Settlement deserted - medieval, Ballintotty, Co. Tipperary
Co. Tipperary |
Settlement Sites
On an east-facing slope in County Tipperary, where a river runs along the base of the hillside, a medieval settlement once occupied a rocky outcrop at Ballintotty.
Nothing of it survives at ground level today, no banks, no ditches, no trace of the community that once gathered here. The land has quietly reclaimed whatever arrangement of buildings and enclosures once constituted a functioning town.

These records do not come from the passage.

(** * Render-diff engine: a shallow embedding of
      infra-tools/internal/renderdiff (diff.go, engine.go)

    The development follows the two Go files.  Pure code (countStats,
    computeDiff, buildPair, NewEngine) is embedded as functions.  The
    errgroup-based worker pool of Run / RunProgressive is embedded as a
    scheduler-driven transition function over an explicit shared state
    (pending jobs, goroutines holding a semaphore slot, the result
    accumulator, the group's first error, the output channel, the log). *)

From Stdlib Require Import ZArith List Bool Lia Permutation.
From Stdlib Require Import Strings.Ascii Strings.String Strings.Byte.
From Stdlib Require DecimalString.
Import ListNotations.

Open Scope string_scope.
Open Scope Z_scope.
Close Scope list_scope.
Open Scope list_scope.

(* ================================================================== *)
(** ** Go base types *)
(* ================================================================== *)

(** Go's [int] on the 64-bit targets the tool is built for: a two's
    complement 64-bit integer whose arithmetic wraps around. *)
Definition int_min : Z := - 2 ^ 63.
Definition int_max : Z := 2 ^ 63 - 1.

Definition int_wrap (z : Z) : Z := (z + 2 ^ 63) mod 2 ^ 64 - 2 ^ 63.

Definition int_add (a b : Z) : Z := int_wrap (a + b).

(** A Go [[]byte]: [None] is the nil slice, [Some l] a non-nil slice
    (possibly of length zero).  The engine tests slices against nil, so the
    two must be kept apart. *)
Definition bytes : Type := option (list byte).

(** The conversion [string(b)]: a nil and an empty slice both give "". *)
Definition string_of_bytes (b : bytes) : string :=
  match b with
  | None => EmptyString
  | Some l => string_of_list_byte l
  end.

Definition nl_char : ascii := "010"%char.
Definition nl : string := String nl_char EmptyString.

(** Go [error] values.  [New] is an error without a cause (errors.New, or
    fmt.Errorf without the wrapping verb, or whatever a collaborator
    returns); [Wrap] is what fmt.Errorf builds with the wrapping verb: the
    formatted message and the wrapped cause. *)
Inductive error : Type :=
| New (msg : string)
| Wrap (msg : string) (cause : error).

Definition Error (e : error) : string :=
  match e with
  | New msg => msg
  | Wrap msg _ => msg
  end.

Definition Unwrap (e : error) : option error :=
  match e with
  | New _ => None
  | Wrap _ cause => Some cause
  end.

(** [strings.Split(s, sep)] for a one-byte separator: the pieces between
    the separators, in order; the empty string gives one empty piece. *)
Fixpoint strings_Split (s : string) (sep : ascii) : list string :=
  match s with
  | EmptyString => [EmptyString]
  | String c rest =>
      if Ascii.eqb c sep then EmptyString :: strings_Split rest sep
      else match strings_Split rest sep with
           | piece :: pieces => String c piece :: pieces
           | [] => [String c EmptyString]
           end
  end.

(** [strings.HasPrefix(s, p)]. *)
Definition strings_HasPrefix (s p : string) : bool := String.prefix p s.

(* ================================================================== *)
(** ** Collaborators outside the package *)
(* ================================================================== *)

Definition Environment : Type := string.

(** appset.ComponentPath: the two fields the package reads. *)
Record ComponentPath : Type := mkComponentPath {
  cp_Path : string;
  cp_ClusterDir : string
}.

(** difflib.UnifiedDiff, with the fields computeDiff sets (the others keep
    their zero value). *)
Record UnifiedDiff : Type := mkUnifiedDiff {
  A : list string;
  B : list string;
  FromFile : string;
  ToFile : string;
  Context : Z
}.

(** What the package takes from its environment: the go-difflib entry
    points used by computeDiff and [runtime.NumCPU], which is at least 1. *)
Class Platform : Type := mkPlatform {
  difflib_SplitLines : string -> list string;
  difflib_GetUnifiedDiffString : UnifiedDiff -> string * option error;
  runtime_NumCPU : positive
}.

(** The RepoBuilder interface.  Both operations are read-only queries on
    an immutable snapshot, hence functions of the relative path. *)
Record RepoBuilder : Type := mkRepoBuilder {
  DirExists : string -> bool;
  BuildKustomization : string -> bytes * option error
}.

(* ================================================================== *)
(** ** diff.go *)
(* ================================================================== *)

Record ComponentDiff : Type := mkComponentDiff {
  Path : string;
  ClusterDir : string;
  Env : Environment;
  BaseYAML : bytes;
  HeadYAML : bytes;
  Diff : string;
  Added : Z;
  Removed : Z
}.

Definition set_HeadYAML (cd : ComponentDiff) (y : bytes) : ComponentDiff :=
  mkComponentDiff (Path cd) (ClusterDir cd) (Env cd) (BaseYAML cd) y
                  (Diff cd) (Added cd) (Removed cd).

Definition set_BaseYAML (cd : ComponentDiff) (y : bytes) : ComponentDiff :=
  mkComponentDiff (Path cd) (ClusterDir cd) (Env cd) y (HeadYAML cd)
                  (Diff cd) (Added cd) (Removed cd).

Definition set_Diff (cd : ComponentDiff) (text : string) (added removed : Z)
  : ComponentDiff :=
  mkComponentDiff (Path cd) (ClusterDir cd) (Env cd) (BaseYAML cd) (HeadYAML cd)
                  text added removed.

(** One iteration of the loop of countStats. *)
Definition countStats_line (acc : Z * Z) (line : string) : Z * Z :=
  let '(added, removed) := acc in
  match line with
  | EmptyString => acc
  | String c _ =>
      if Ascii.eqb c "+"%char then
        if negb (strings_HasPrefix line "+++") then (int_add added 1, removed)
        else acc
      else if Ascii.eqb c "-"%char then
        if negb (strings_HasPrefix line "---") then (added, int_add removed 1)
        else acc
      else acc
  end.

Definition countStats (diff : string) : Z * Z :=
  fold_left countStats_line (strings_Split diff nl_char) (0, 0).

Section Diff.
Context {P : Platform}.

(** The method mutates its receiver: the result is the receiver after the
    call together with the returned error. *)
Definition computeDiff (cd : ComponentDiff) : ComponentDiff * option error :=
  let baseStr := string_of_bytes (BaseYAML cd) in
  let headStr := string_of_bytes (HeadYAML cd) in
  if String.eqb baseStr headStr then (cd, None)
  else
    let ud := {| A := difflib_SplitLines baseStr;
                 B := difflib_SplitLines headStr;
                 FromFile := (Path cd ++ " (base)")%string;
                 ToFile := (Path cd ++ " (head)")%string;
                 Context := 3 |} in
    match difflib_GetUnifiedDiffString ud with
    | (_, Some err) => (cd, Some err)
    | (text, None) =>
        let '(added, removed) := countStats text in
        (set_Diff cd text added removed, None)
    end.
End Diff.

Definition HasDiff (cd : ComponentDiff) : bool :=
  negb (String.eqb (Diff cd) EmptyString).

Definition FromComponentPath (cp : ComponentPath) (env : Environment)
  : ComponentDiff :=
  {| Path := cp_Path cp; ClusterDir := cp_ClusterDir cp; Env := env;
     BaseYAML := None; HeadYAML := None;
     Diff := EmptyString; Added := 0; Removed := 0 |}.

(* ================================================================== *)
(** ** engine.go: Engine, buildPair *)
(* ================================================================== *)

Record Engine : Type := mkEngine {
  head : RepoBuilder;
  base : RepoBuilder;
  concurrency : Z
}.
(** ** entityResolver.js *)

Module EntityResolver.
Import Js.

(** Provider data that the program only passes along. *)
#[warnings="-register-all"]
Inductive Json :=
| JNull
| JBool (b : bool)
| JNum (q : Qc)
| JStr (s : string)
| JArr (l : list Json)
| JObj (fields : list (string * Json)).

(** What a rejected promise carries: an [Error] built by the program, a
    [TypeError] raised by a property read on [undefined], or whatever a
    failed [fetch] or [json()] rejects with. *)
Inductive exn :=
| JsError (message : string)
| TypeError (message : string)
| Rejected (reason : string).

Definition Res (A : Type) : Type := exn + A.

Definition ret {A} (a : A) : Res A := inr a.
Definition throw {A} (e : exn) : Res A := inl e.
Definition bind {A B} (m : Res A) (k : A → Res B) : Res B :=
  match m with
  | inl e => inl e
  | inr a => k a
  end.

Notation "'await' x ':=' m 'in' k" := (bind m (fun x => k))
  (at level 10, x name, m at level 100, k at level 200).

(** *** Wikidata records *)

(** [mainsnak.datavalue.value]: a string (external identifiers), an entity
    reference [{id}], a globe coordinate [{latitude, longitude}], or another
    object (time, quantity, text) with none of these fields. *)
Inductive Value :=
| VString (s : string)
| VEntityId (id : option string)
| VCoordinate (latitude longitude : option Qc)
| VOther (j : list (string * Json)).

Definition value_truthy (v : Value) : bool :=
  match v with
  | VString s => truthy s
  | _ => true
  end.

(** [value.id] *)
Definition value_id (v : Value) : option string :=
  match v with
  | VEntityId id => id
  | _ => None
  end.

Definition value_latitude (v : Value) : option Qc :=
  match v with VCoordinate la _ => la | _ => None end.

Definition value_longitude (v : Value) : option Qc :=
  match v with VCoordinate _ lo => lo | _ => None end.

(** A value inside a template literal. *)
Definition value_to_string (v : Value) : string :=
  match v with
  | VString s => s
  | _ => "[object Object]"
  end.

(** A claim, read only through [claim.mainsnak.datavalue?.value]. *)
Record Claim := { mainsnak_value : option Value }.

Record WikidataEntity := {
  labels : gmap string string;        (** [labels?.[lang]?.value] *)
  descriptions : gmap string string;  (** [descriptions?.[lang]?.value] *)
  claims : option (gmap string (list Claim));
  sitelinks : option Json
}.

(** *** Entity *)

Record WikidataSource := {
  wd_claims : option (gmap string (list Claim));
  wd_sitelinks : Json
}.

Record WikipediaSource := {
  wp_title : option string;
  wp_extract : option string;
  wp_thumbnail : option string;
  wp_url : option string;
  wp_links : option (list string)
}.

Record LinkObj := { lo_url : string; lo_domain : string; lo_display : string }.

Record MusicBrainzSource := {
  mb_name : Json;
  mb_type : Json;
  mb_recordings : option (list Json);
  mb_releases : option (list Json);
  mb_relations : Json
}.

Record TmdbSource := {
  tm_title : Json;
  tm_overview : Json;
  tm_release_date : Json;
  tm_poster : option string;
  tm_backdrop : option string;
  tm_rating : Json;
  tm_genres : Json
}.

Record OpenLibrarySource := {
  ol_name : option string;
  ol_bio : option string;
  ol_birth_date : Json;
  ol_death_date : Json;
  ol_works_count : Json;
  ol_cover : option string
}.

Record CommonsImage := {
  ci_url : option string;
  ci_source_url : option string;
  ci_width : Json;
  ci_height : Json;
  ci_title : Json
}.

Record OpenStreetMapSource := {
  osm_latitude : option Qc;
  osm_longitude : option Qc;
  osm_display_name : Json;
  osm_address : Json;
  osm_type : Json;
  osm_id : Json
}.

Record Paper := {
  pa_title : option string;
  pa_summary : option string;
  pa_published : option string;
  pa_url : option string
}.

Record ArchiveItem := {
  ai_identifier : string;
  ai_title : Json;
  ai_date : Json;
  ai_creator : Json;
  ai_downloads : Json;
  ai_url : string;
  ai_embed_url : string
}.

Record ArchiveSource := {
  ar_videos : list ArchiveItem;
  ar_audio : list ArchiveItem;
  ar_texts : list ArchiveItem;
  ar_total_results : Json
}.

(** [entity.sources]: one optional field per key. *)
Record Sources := {
  wikidata : option WikidataSource;
  wikipedia : option WikipediaSource;
  external_links : option (list (string * list LinkObj));
  musicbrainz : option MusicBrainzSource;
  tmdb : option TmdbSource;
  openlibrary : option OpenLibrarySource;
  wikimedia_commons : option (list CommonsImage);
  openstreetmap : option OpenStreetMapSource;
  arxiv : option (list Paper);
  archive_org : option ArchiveSource
}.

Record Entity := {
  id : string;
  name : string;
  description : option string;
  type : string;
  identifiers : gmap string Value;
  sources : Sources
}.

Record Candidate := { title : string; wikidataId : string }.

Inductive Resolution :=
| Resolved (entity : Entity)
| Disambiguation (needsDisambiguation : bool) (candidates : list Candidate).

(** *** Provider responses *)

(** One page of [data.query.pages]. *)
Record Page := { pageprops_wikibase_item : option string; page_title : string }.

Record Summary := {
  s_title : option string;
  s_extract : option string;
  s_thumbnail_source : option string;
  s_desktop_page : option string
}.

Record MusicBrainzArtist := {
  mba_name : Json;
  mba_type : Json;
  mba_recordings : option (list Json);
  mba_releases : option (list Json);
  mba_relations : Json
}.

Record TmdbMovie := {
  tmm_title : Json;
  tmm_overview : Json;
  tmm_release_date : Json;
  tmm_poster_path : option string;
  tmm_backdrop_path : option string;
  tmm_vote_average : Json;
  tmm_genres : Json
}.

Record OpenLibraryRecord := {
  olr_name : option string;
  olr_title : option string;
  olr_bio_value : option string;
  olr_description_value : option string;
  olr_birth_date : Json;
  olr_death_date : Json;
  olr_work_count : Json;
  olr_cover0 : option string   (** [data.covers?.[0]], as printed *)
}.

Record ImageInfo := {
  ii_thumburl : option string;
  ii_url : option string;
  ii_width : Json;
  ii_height : Json
}.

Record CommonsPage := { cp_imageinfo : option (list ImageInfo); cp_title : Json }.

Record NominatimPlace := {
  np_display_name : Json;
  np_address : Json;
  np_type : Json;
  np_osm_id : Json
}.

Record ArchiveDoc := {
  ad_identifier : string;
  ad_title : Json;
  ad_mediatype : string;
  ad_date : Json;
  ad_creator : Json;
  ad_downloads : Json
}.

Record ArchiveResponse := {
  arr_docs : option (list ArchiveDoc);
  arr_numFound : Json
}.

(** The outside world: each field answers one request of the program with
    the parsed response, or with the rejection of [fetch] / [json()]. *)
Record World := {
  (** [action=opensearch] on the Wikipedia of a language: [data[1]] when
      [data] is an array with a truthy second element. *)
  opensearch : string → string → Res (option (list string));
  (** [action=query&prop=pageprops&redirects=1]: [data.query.pages] with
      its keys in [Object.keys] order, when present. *)
  query_pageprops : string → string → Res (option (list (string * Page)));
  (** [Special:EntityData/<id>.json]: [data.entities[id]]. *)
  wikidata_entity : string → Res (option WikidataEntity);
  page_summary : string → string → Res Summary;
  (** [linksData.parse?.links], each link by its ['*'] field. *)
  parse_links : string → string → Res (option (list string));
  (** [data.parse?.externallinks] *)
  parse_externallinks : string → string → Res (option (list string));
  musicbrainz_artist : string → Res MusicBrainzArtist;
  tmdb_movie : string → string → string → Res TmdbMovie;
  openlibrary_json : string → Res OpenLibraryRecord;
  (** [Object.values(data.query.pages)] when [data.query?.pages] exists. *)
  commons_search : string → Res (option (list CommonsPage));
  nominatim_reverse : option Qc → option Qc → Res NominatimPlace;
  arxiv_query : string → Res string;
  archive_search : string → Res ArchiveResponse;
  (** [action=wbgetentities&props=labels]: [data.entities], each entity by
      its [labels?.[lang]?.value] per language. *)
  wbgetentities : list string → string → Res (option (gmap string (gmap string string)))
}.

The place surfaces briefly in the historical record through a 1618 entry in the Patent Roll of James I, which refers to "the castle, town and lands of Ballintote" as part of the estate of Morogh Mc Rory Roe O'Kennedy. The O'Kennedys were a Gaelic Irish dynasty with deep roots in Ormond, the territory covering much of what is now Tipperary, and the mention of a castle, town, and lands together suggests this was once a place of some local consequence. That the reference appears in a Jacobean patent roll also points to the wider upheaval of the period, when land ownership across Ireland was being formalised, transferred, or confirmed under the Crown following the collapse of the old Gaelic order. A tower house, the kind of fortified residential structure common across late medieval Ireland, remains associated with the site, though the earthworks one might expect to find surrounding it, the banks and ditches that typically mark out a deserted settlement, have left no visible impression on the ground.